Segment Start: Given data
(* ===== verification/Str.v ===== *)
(** * Str: Rust strings

    A [String] or [&str] is the list of its [char]s, each a Unicode scalar value; a
    [Vec<u8>] or [&[u8]] is a list of bytes. [str::len] counts UTF-8 bytes
    ([str_len]). An index a search returns is counted in [char]s here and in bytes in
    the source: every slice the source takes at such an index cuts the same [char]s.
    The file holds the standard-library operations the source uses, and the lemmas on
    them shared by the components. *)

From S2P Require Import Prelude.

Abbreviation str := (list Z) (only parsing).
Abbreviation bytes := (list Z) (only parsing).

(** A string literal of the source (ASCII only). *)
Definition lit (s : string) : str :=
  map (λ a, Z.of_N (Ascii.N_of_ascii a)) (String.list_ascii_of_string s).
#[global] Arguments lit : simpl never.

(** [format!("{}", n)] of an integer. *)
Definition fmt_int (n : Z) : str := lit (pretty n).

(** ** Characters *)

Definition in_range (lo hi c : Z) : bool := (lo <=? c) && (c <=? hi).

(** [char::is_whitespace]: the Unicode property [White_Space]. *)
Definition is_whitespace (c : Z) : bool :=
  in_range 9 13 c || (c =? 32) || (c =? 133) || (c =? 160) || (c =? 5760)
  || in_range 8192 8202 c || (c =? 8232) || (c =? 8233) || (c =? 8239) || (c =? 8287)
  || (c =? 12288).
(** [char::is_control]: the general category [Cc]. *)
Definition is_control (c : Z) : bool := in_range 0 31 c || in_range 127 159 c.
Definition is_ascii_lowercase (c : Z) : bool := in_range 97 122 c.
Definition is_ascii_uppercase (c : Z) : bool := in_range 65 90 c.
Definition is_ascii_digit (c : Z) : bool := in_range 48 57 c.
Definition is_ascii_alphabetic (c : Z) : bool := is_ascii_lowercase c || is_ascii_uppercase c.
Definition is_ascii_alphanumeric (c : Z) : bool := is_ascii_alphabetic c || is_ascii_digit c.
Definition is_ascii_char (c : Z) : bool := in_range 0 127 c.
Definition lower_char (c : Z) : Z := if is_ascii_uppercase c then c + 32 else c.
Definition upper_char (c : Z) : Z := if is_ascii_lowercase c then c - 32 else c.

(** ** Operations on [str] *)

Definition to_ascii_lowercase (s : str) : str := map lower_char s.
Definition to_ascii_uppercase (s : str) : str := map upper_char s.
Definition eq_ignore_ascii_case (a b : str) : bool :=
  bool_decide (to_ascii_lowercase a = to_ascii_lowercase b).
Definition is_ascii (s : str) : bool := all is_ascii_char s.

Fixpoint drop_while (p : Z → bool) (s : str) : str :=
  match s with
  | [] => []
  | c :: s' => if p c then drop_while p s' else s
  end.
Fixpoint take_while (p : Z → bool) (s : str) : str :=
  match s with
  | [] => []
  | c :: s' => if p c then c :: take_while p s' else []
  end.
Definition trim_start_by (p : Z → bool) (s : str) : str := drop_while p s.
Definition trim_end_by (p : Z → bool) (s : str) : str := rev (drop_while p (rev s)).
Definition trim_start : str → str := trim_start_by is_whitespace.
Definition trim_end : str → str := trim_end_by is_whitespace.
Definition trim (s : str) : str := trim_end (trim_start s).
Definition trim_end_matches (c : Z) : str → str := trim_end_by (Z.eqb c).

(** [str::find] with a predicate on characters, and with a string. *)
Fixpoint find_char (p : Z → bool) (s : str) : option nat :=
  match s with
  | [] => None
  | c :: s' => if p c then Some O else S <$> find_char p s'
  end.
Fixpoint starts_with (p s : str) : bool :=
  match p, s with
  | [], _ => true
  | _ :: _, [] => false
  | a :: p', b :: s' => (a =? b) && starts_with p' s'
  end.
Definition ends_with (p s : str) : bool := starts_with (rev p) (rev s).
Definition strip_prefix (p s : str) : option str :=
  if starts_with p s then Some (drop (length p) s) else None.
Fixpoint find_sub (p s : str) : option nat :=
  if starts_with p s then Some O
  else match s with [] => None | _ :: s' => S <$> find_sub p s' end.

(** [str::split_once] and [str::rsplit_once] on a character. *)
Definition split_once (p : Z → bool) (s : str) : option (str * str) :=
  match find_char p s with
  | Some i => Some (take i s, drop (S i) s)
  | None => None
  end.
Fixpoint rsplit_once (c : Z) (s : str) : option (str * str) :=
  match s with
  | [] => None
  | a :: s' =>
      match rsplit_once c s' with
      | Some (l, r) => Some (a :: l, r)
      | None => if a =? c then Some ([], s') else None
      end
  end.

(** [str::split] on a character: one piece more than there are separators. *)
Fixpoint split (c : Z) (s : str) : list str :=
  match s with
  | [] => [[]]
  | a :: s' =>
      if a =? c then [] :: split c s'
      else match split c s' with
           | p :: ps => (a :: p) :: ps
           | [] => [[a]]
           end
  end.

(** [splitn(2, char::is_whitespace)]: the first piece, and the second one if any. *)
Definition splitn2_whitespace (s : str) : str * option str :=
  match split_once is_whitespace s with
  | Some (a, b) => (a, Some b)
  | None => (s, None)
  end.
(** [split_whitespace().next()]. *)
Definition first_word (s : str) : option str :=
  match take_while (λ c, negb (is_whitespace c)) (drop_while is_whitespace s) with
  | [] => None
  | w => Some w
  end.

Fixpoint join (sep : str) (l : list str) : str :=
  match l with
  | [] => []
  | [s] => s
  | s :: l' => s ++ sep ++ join sep l'
  end.

(** A trimmed, non-empty string ([.map(str::trim).filter(|s| !s.is_empty())]). *)
Definition trimmed_nonempty (s : str) : option str :=
  match trim s with [] => None | t => Some t end.

(** ** UTF-8 *)

Definition utf8_encode_char (c : Z) : bytes :=
  if c <? 128 then [c]
  else if c <? 2048 then [192 + c / 64; 128 + c mod 64]
  else if c <? 65536 then [224 + c / 4096; 128 + (c / 64) mod 64; 128 + c mod 64]
  else [240 + c / 262144; 128 + (c / 4096) mod 64; 128 + (c / 64) mod 64; 128 + c mod 64].
Definition as_bytes (s : str) : bytes := concat (map utf8_encode_char s).
Definition str_len (s : str) : Z := len (as_bytes s).

(** [char::REPLACEMENT_CHARACTER]. *)
Definition replacement : Z := 65533.
Definition is_cont (b : Z) : bool := in_range 128 191 b.

(** [String::from_utf8_lossy]: every maximal invalid prefix of a sequence becomes one
    replacement character. *)
Fixpoint from_utf8_lossy (s : bytes) : str :=
  match s with
  | [] => []
  | a :: s1 =>
      if a <? 128 then a :: from_utf8_lossy s1
      else if in_range 194 223 a then
        match s1 with
        | b :: s2 =>
            if is_cont b then ((a - 192) * 64 + (b - 128)) :: from_utf8_lossy s2
            else replacement :: from_utf8_lossy s1
        | [] => [replacement]
        end
      else if in_range 224 239 a then
        match s1 with
        | b :: s2 =>
            if in_range (if a =? 224 then 160 else 128) (if a =? 237 then 159 else 191) b then
              match s2 with
              | c :: s3 =>
                  if is_cont c then
                    ((a - 224) * 4096 + (b - 128) * 64 + (c - 128)) :: from_utf8_lossy s3
                  else replacement :: from_utf8_lossy s2
              | [] => [replacement]
              end
            else replacement :: from_utf8_lossy s1
        | [] => [replacement]
        end
      else if in_range 240 244 a then
        match s1 with
        | b :: s2 =>
            if in_range (if a =? 240 then 144 else 128) (if a =? 244 then 143 else 191) b then
              match s2 with
              | c :: s3 =>
                  if is_cont c then
                    match s3 with
                    | d :: s4 =>
                        if is_cont d then
                          ((a - 240) * 262144 + (b - 128) * 4096 + (c - 128) * 64 + (d - 128))
                            :: from_utf8_lossy s4
                        else replacement :: from_utf8_lossy s3
                    | [] => [replacement]
                    end
                  else replacement :: from_utf8_lossy s2
              | [] => [replacement]
              end
            else replacement :: from_utf8_lossy s1
        | [] => [replacement]
        end
      else replacement :: from_utf8_lossy s1
  end.

(** A Unicode scalar value, and a string of them. *)
Definition is_char (c : Z) : bool := in_range 0 55295 c || in_range 57344 1114111 c.
Definition valid_str (s : str) : bool := all is_char s.

(** The order of text as bytes are compared; on ASCII text that is the order of the
    characters. *)
Fixpoint cmp_str (a b : str) : comparison :=
  match a, b with
  | [], [] => Eq
  | [], _ :: _ => Lt
  | _ :: _, [] => Gt
  | x :: a, y :: b => match x ?= y with Eq => cmp_str a b | c => c end
  end.

(** ** Lemmas *)

Lemma in_range_spec lo hi c : in_range lo hi c = true ↔ lo ≤ c ≤ hi.
Proof. unfold in_range. rewrite andb_true_iff, !Z.leb_le. done. Qed.
Lemma in_range_false lo hi c : in_range lo hi c = false ↔ ¬ (lo ≤ c ≤ hi).
Proof. rewrite <-in_range_spec. by rewrite not_true_iff_false. Qed.

(** Evaluate range tests on characters whose bounds [lia] knows. *)
Ltac range_case :=
  repeat match goal with
  | |- context [in_range ?a ?b ?c] =>
      lazymatch c with context [in_range] => fail | _ => idtac end;
      first [ rewrite (proj2 (in_range_spec a b c)) by lia
            | rewrite (proj2 (in_range_false a b c)) by lia
            | destruct (in_range a b c) eqn:?Hr;
              [apply in_range_spec in Hr | apply in_range_false in Hr] ]
  end.
Ltac ranges :=
  repeat match goal with
  | H : in_range _ _ _ = true |- _ => apply in_range_spec in H
  | H : in_range _ _ _ = false |- _ => apply in_range_false in H
  end.

Lemma lower_char_idemp c : lower_char (lower_char c) = lower_char c.
Proof. unfold lower_char, is_ascii_uppercase. range_case; lia. Qed.
Lemma to_ascii_lowercase_idemp s :
  to_ascii_lowercase (to_ascii_lowercase s) = to_ascii_lowercase s.
Proof.
  unfold to_ascii_lowercase. rewrite map_map. apply map_ext. apply lower_char_idemp.
Qed.
Lemma lower_char_id c : is_ascii_uppercase c = false → lower_char c = c.
Proof. unfold lower_char. by intros ->. Qed.
Lemma lower_char_other c d : is_ascii_alphabetic d = false → lower_char c = d ↔ c = d.
Proof.
  unfold lower_char, is_ascii_alphabetic, is_ascii_lowercase, is_ascii_uppercase.
  intros H. boolify. ranges. range_case; lia.
Qed.
Lemma upper_char_other c d : is_ascii_alphabetic d = false → upper_char c = d ↔ c = d.
Proof.
  unfold upper_char, is_ascii_alphabetic, is_ascii_lowercase, is_ascii_uppercase.
  intros H. boolify. ranges. range_case; lia.
Qed.
Lemma upper_lower_char c : upper_char (lower_char c) = upper_char c.
Proof. unfold upper_char, lower_char, is_ascii_uppercase, is_ascii_lowercase. range_case; lia. Qed.
Lemma to_ascii_lowercase_app a b :
  to_ascii_lowercase (a ++ b) = to_ascii_lowercase a ++ to_ascii_lowercase b.
Proof. apply map_app. Qed.
Lemma to_ascii_lowercase_length s : length (to_ascii_lowercase s) = length s.
Proof. apply length_map. Qed.
Lemma to_ascii_uppercase_lowercase s :
  to_ascii_uppercase (to_ascii_lowercase s) = to_ascii_uppercase s.
Proof.
  unfold to_ascii_uppercase, to_ascii_lowercase. rewrite map_map. apply map_ext.
  apply upper_lower_char.
Qed.
Lemma elem_of_lower_other c s :
  is_ascii_alphabetic c = false → c ∈ to_ascii_lowercase s ↔ c ∈ s.
Proof.
  intros Hc. unfold to_ascii_lowercase. rewrite list_elem_of_In, in_map_iff.
  setoid_rewrite (lower_char_other _ _ Hc). setoid_rewrite <-list_elem_of_In. naive_solver.
Qed.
Segment End: Given data
> **Task goal**:
Reproducing the whole listing above is not the task. Copy exactly only the lines from the one with "(** ** Operations on [str] *)" to the one with "Definition trim_start_by (p", both kept.

> **Written solution**:
(** ** Operations on [str] *)

Definition to_ascii_lowercase (s : str) : str := map lower_char s.
Definition to_ascii_uppercase (s : str) : str := map upper_char s.
Definition eq_ignore_ascii_case (a b : str) : bool :=
  bool_decide (to_ascii_lowercase a = to_ascii_lowercase b).
Definition is_ascii (s : str) : bool := all is_ascii_char s.

Fixpoint drop_while (p : Z → bool) (s : str) : str :=
  match s with
  | [] => []
  | c :: s' => if p c then drop_while p s' else s
  end.
Fixpoint take_while (p : Z → bool) (s : str) : str :=
  match s with
  | [] => []
  | c :: s' => if p c then c :: take_while p s' else []
  end.
Definition trim_start_by (p : Z → bool) (s : str) : str := drop_while p s.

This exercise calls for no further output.